_REQUIRED WORK:_ The output should be all lines of the entries below in which the word "Hbuild" occurs.
----- SUPPLIED ENTRIES -----
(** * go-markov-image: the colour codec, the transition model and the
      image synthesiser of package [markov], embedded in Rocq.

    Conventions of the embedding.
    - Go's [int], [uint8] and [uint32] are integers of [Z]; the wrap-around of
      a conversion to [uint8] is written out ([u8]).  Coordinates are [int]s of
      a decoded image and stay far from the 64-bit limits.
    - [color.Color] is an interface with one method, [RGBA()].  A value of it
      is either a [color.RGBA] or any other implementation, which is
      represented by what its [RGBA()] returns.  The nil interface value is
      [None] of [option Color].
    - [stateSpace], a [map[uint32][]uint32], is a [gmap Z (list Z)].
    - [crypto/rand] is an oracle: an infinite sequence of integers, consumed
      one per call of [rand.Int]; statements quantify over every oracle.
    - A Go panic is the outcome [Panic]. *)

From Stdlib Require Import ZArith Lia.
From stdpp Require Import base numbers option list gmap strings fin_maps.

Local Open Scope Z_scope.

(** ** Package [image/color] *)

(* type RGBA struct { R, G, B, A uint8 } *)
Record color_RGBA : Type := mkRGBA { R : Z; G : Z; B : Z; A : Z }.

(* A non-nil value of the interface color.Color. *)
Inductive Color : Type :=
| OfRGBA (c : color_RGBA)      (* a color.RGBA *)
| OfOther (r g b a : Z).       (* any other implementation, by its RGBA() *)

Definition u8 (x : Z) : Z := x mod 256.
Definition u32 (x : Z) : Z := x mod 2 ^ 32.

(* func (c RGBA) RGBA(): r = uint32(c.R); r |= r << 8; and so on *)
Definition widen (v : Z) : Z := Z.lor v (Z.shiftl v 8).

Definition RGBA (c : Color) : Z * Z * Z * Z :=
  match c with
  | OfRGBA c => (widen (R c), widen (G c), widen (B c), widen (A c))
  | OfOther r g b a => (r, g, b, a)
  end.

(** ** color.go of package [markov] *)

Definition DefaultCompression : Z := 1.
-----
----- SUPPLIED ENTRIES -----
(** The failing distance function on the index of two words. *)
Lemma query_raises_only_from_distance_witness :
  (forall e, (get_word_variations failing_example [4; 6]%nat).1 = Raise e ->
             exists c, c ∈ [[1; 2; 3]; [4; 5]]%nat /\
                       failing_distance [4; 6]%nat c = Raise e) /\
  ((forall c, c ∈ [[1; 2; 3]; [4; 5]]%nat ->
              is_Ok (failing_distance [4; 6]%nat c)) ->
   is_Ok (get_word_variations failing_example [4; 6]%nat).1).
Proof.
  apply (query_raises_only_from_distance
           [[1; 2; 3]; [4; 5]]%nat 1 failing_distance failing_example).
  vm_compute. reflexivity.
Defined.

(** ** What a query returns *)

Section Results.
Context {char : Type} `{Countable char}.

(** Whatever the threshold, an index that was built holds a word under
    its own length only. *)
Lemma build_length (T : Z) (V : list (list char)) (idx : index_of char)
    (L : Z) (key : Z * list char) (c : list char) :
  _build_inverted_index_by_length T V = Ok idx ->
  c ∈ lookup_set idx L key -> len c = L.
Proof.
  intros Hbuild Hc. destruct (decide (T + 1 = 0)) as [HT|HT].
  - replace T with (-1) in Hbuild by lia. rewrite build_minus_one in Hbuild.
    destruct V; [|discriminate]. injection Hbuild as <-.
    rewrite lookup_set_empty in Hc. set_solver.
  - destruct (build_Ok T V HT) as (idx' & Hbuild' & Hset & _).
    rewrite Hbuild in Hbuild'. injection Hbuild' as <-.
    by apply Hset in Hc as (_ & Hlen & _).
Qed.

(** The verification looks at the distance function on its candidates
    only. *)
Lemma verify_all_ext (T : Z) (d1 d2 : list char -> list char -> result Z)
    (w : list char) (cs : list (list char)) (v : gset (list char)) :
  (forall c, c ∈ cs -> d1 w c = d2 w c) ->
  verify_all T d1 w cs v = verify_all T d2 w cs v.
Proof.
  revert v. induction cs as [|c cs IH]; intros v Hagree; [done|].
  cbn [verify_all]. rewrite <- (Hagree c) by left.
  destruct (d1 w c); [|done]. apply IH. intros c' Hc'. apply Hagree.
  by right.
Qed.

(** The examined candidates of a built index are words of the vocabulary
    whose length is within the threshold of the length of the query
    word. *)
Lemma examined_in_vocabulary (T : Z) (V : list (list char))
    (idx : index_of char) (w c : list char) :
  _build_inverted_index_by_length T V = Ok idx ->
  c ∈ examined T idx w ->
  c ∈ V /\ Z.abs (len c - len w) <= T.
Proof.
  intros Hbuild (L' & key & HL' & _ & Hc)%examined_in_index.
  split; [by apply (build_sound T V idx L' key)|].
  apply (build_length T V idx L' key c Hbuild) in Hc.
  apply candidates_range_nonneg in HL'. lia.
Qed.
-----
----- SUPPLIED ENTRIES -----
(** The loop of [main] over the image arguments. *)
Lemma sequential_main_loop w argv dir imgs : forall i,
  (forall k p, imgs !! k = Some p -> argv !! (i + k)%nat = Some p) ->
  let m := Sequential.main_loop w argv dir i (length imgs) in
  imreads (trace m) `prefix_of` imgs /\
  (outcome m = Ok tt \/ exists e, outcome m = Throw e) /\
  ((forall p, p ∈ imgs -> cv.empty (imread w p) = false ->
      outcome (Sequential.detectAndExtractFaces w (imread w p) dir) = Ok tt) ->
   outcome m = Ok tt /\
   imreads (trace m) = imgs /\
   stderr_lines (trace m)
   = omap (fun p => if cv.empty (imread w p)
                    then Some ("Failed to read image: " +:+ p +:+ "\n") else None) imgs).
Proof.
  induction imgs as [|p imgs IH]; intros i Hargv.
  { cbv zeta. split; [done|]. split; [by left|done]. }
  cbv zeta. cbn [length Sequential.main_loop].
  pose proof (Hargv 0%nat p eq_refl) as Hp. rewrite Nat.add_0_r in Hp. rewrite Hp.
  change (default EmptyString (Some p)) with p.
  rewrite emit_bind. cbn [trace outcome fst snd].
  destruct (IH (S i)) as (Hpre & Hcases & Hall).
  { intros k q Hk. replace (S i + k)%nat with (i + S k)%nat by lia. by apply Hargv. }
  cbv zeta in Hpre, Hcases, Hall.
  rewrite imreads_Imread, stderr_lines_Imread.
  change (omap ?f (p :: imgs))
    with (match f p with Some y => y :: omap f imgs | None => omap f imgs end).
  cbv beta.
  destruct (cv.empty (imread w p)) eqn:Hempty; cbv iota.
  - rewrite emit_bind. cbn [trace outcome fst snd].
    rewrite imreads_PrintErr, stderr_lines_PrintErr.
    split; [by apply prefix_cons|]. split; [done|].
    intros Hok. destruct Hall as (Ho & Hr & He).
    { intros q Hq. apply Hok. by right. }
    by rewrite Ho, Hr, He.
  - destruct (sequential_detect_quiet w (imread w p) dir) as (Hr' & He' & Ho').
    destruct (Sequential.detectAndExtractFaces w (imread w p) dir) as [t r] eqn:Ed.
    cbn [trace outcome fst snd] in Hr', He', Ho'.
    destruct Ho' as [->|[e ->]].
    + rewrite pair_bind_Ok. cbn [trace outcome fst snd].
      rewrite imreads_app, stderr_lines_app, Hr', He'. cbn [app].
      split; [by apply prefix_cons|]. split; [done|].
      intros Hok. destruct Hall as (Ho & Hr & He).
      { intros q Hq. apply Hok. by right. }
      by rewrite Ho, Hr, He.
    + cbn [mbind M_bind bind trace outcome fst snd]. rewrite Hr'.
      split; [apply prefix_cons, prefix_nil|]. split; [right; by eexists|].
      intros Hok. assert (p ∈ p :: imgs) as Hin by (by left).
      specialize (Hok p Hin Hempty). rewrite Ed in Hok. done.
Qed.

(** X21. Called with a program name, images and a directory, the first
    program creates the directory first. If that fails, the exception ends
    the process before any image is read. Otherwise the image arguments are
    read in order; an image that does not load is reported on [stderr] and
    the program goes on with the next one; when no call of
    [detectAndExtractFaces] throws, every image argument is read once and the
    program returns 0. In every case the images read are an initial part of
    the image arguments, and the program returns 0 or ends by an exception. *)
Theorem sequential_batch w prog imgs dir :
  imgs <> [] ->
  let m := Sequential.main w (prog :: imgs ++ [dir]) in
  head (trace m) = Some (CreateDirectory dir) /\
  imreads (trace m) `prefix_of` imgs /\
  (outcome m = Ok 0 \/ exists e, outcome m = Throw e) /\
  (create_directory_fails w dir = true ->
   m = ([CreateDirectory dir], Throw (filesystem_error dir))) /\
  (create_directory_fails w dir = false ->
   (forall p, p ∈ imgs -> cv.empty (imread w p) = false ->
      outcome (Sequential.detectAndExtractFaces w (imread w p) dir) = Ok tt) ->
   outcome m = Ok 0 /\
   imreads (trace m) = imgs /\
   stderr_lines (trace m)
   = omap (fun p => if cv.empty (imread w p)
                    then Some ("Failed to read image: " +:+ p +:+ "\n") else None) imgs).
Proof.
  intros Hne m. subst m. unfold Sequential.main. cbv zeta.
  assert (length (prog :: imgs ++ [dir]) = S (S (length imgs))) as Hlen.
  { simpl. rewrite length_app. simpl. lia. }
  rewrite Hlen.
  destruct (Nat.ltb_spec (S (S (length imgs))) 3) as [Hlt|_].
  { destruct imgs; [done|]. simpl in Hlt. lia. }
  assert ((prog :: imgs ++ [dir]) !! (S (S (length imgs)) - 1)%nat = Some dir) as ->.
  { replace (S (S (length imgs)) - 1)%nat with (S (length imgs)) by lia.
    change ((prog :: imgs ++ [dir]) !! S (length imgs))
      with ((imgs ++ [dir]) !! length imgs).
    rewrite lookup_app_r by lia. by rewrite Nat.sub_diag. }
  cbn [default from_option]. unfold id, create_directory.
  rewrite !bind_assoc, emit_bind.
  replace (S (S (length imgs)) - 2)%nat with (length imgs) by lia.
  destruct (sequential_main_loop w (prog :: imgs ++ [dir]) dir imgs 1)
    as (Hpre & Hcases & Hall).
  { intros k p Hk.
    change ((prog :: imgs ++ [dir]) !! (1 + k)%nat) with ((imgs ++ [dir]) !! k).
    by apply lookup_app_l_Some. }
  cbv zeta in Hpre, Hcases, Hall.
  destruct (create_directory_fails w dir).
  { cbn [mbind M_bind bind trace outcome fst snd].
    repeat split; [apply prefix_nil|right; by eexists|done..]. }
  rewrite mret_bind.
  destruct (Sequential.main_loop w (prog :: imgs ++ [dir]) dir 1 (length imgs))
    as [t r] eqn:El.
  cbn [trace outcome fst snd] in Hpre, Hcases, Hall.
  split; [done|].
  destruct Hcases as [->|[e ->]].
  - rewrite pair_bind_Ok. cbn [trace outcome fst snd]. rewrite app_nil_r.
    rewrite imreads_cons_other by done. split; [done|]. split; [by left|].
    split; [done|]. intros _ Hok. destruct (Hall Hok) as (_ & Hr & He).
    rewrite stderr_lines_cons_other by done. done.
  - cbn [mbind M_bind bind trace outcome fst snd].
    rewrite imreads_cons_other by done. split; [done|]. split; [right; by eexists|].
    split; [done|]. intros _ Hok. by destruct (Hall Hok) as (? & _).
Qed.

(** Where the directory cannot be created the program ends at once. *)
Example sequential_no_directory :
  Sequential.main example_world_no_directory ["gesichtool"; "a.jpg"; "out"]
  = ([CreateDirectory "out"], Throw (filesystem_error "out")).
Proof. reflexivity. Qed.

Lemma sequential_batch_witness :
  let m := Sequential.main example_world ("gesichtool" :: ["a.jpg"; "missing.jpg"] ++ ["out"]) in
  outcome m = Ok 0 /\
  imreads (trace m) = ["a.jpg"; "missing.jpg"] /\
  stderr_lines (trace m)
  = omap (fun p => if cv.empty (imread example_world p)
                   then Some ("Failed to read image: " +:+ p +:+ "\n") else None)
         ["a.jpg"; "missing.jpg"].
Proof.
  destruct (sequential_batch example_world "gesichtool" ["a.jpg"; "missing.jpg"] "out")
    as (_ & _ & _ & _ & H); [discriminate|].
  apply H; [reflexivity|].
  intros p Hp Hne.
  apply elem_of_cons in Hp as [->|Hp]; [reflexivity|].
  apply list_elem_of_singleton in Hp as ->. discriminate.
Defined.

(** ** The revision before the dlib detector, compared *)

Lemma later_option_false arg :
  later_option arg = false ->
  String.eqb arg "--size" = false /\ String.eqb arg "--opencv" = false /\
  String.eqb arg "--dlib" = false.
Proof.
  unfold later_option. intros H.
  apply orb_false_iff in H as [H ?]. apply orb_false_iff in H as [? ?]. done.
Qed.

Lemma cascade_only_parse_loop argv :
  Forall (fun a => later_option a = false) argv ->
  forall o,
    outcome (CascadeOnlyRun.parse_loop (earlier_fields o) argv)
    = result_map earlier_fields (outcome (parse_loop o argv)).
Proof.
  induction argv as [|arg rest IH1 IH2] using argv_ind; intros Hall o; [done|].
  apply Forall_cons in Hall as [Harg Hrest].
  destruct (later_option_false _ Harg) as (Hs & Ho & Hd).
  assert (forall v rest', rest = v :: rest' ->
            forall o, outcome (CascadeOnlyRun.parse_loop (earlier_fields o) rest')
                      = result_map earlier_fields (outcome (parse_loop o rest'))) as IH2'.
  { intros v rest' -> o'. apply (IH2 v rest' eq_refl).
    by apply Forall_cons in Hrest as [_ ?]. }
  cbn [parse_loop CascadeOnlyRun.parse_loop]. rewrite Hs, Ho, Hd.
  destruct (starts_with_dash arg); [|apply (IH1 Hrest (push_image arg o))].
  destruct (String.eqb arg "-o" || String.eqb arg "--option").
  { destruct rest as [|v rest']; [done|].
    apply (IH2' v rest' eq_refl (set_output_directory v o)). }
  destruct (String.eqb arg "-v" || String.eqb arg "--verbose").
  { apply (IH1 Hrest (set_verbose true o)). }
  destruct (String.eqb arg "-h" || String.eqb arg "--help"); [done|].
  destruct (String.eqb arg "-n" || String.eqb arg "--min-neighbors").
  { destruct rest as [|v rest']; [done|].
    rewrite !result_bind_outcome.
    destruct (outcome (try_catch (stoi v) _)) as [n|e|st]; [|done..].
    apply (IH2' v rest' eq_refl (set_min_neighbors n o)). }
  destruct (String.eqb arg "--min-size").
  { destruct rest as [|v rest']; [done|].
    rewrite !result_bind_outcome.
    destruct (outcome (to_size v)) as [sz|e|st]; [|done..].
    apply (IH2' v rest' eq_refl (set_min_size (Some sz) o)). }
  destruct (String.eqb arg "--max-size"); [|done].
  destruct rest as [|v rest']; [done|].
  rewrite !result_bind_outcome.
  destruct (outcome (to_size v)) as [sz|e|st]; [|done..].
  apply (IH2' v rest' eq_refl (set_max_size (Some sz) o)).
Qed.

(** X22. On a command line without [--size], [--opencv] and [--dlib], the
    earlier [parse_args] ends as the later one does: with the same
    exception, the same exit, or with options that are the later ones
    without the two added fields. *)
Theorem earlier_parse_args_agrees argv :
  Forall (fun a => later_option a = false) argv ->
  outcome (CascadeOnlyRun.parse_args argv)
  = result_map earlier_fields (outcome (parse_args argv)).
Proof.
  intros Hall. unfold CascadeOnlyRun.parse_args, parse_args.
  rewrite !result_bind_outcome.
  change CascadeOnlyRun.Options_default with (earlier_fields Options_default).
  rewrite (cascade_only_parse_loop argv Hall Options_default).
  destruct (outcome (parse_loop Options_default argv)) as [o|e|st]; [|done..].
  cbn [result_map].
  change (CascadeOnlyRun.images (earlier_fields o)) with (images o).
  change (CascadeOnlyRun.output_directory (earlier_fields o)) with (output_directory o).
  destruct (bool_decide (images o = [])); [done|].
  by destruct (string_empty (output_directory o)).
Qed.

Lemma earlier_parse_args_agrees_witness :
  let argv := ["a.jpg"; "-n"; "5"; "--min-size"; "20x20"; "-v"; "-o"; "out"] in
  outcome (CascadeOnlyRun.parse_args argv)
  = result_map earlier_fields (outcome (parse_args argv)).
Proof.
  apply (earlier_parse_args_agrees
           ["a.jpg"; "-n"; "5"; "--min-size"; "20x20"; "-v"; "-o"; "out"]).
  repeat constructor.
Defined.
-----
_WRITTEN SOLUTION:_
  intros Hbuild Hc. destruct (decide (T + 1 = 0)) as [HT|HT].
  - replace T with (-1) in Hbuild by lia. rewrite build_minus_one in Hbuild.
    destruct V; [|discriminate]. injection Hbuild as <-.
  - destruct (build_Ok T V HT) as (idx' & Hbuild' & Hset & _).
    rewrite Hbuild in Hbuild'. injection Hbuild' as <-.
  intros Hbuild (L' & key & HL' & _ & Hc)%examined_in_index.
  apply (build_length T V idx L' key c Hbuild) in Hc.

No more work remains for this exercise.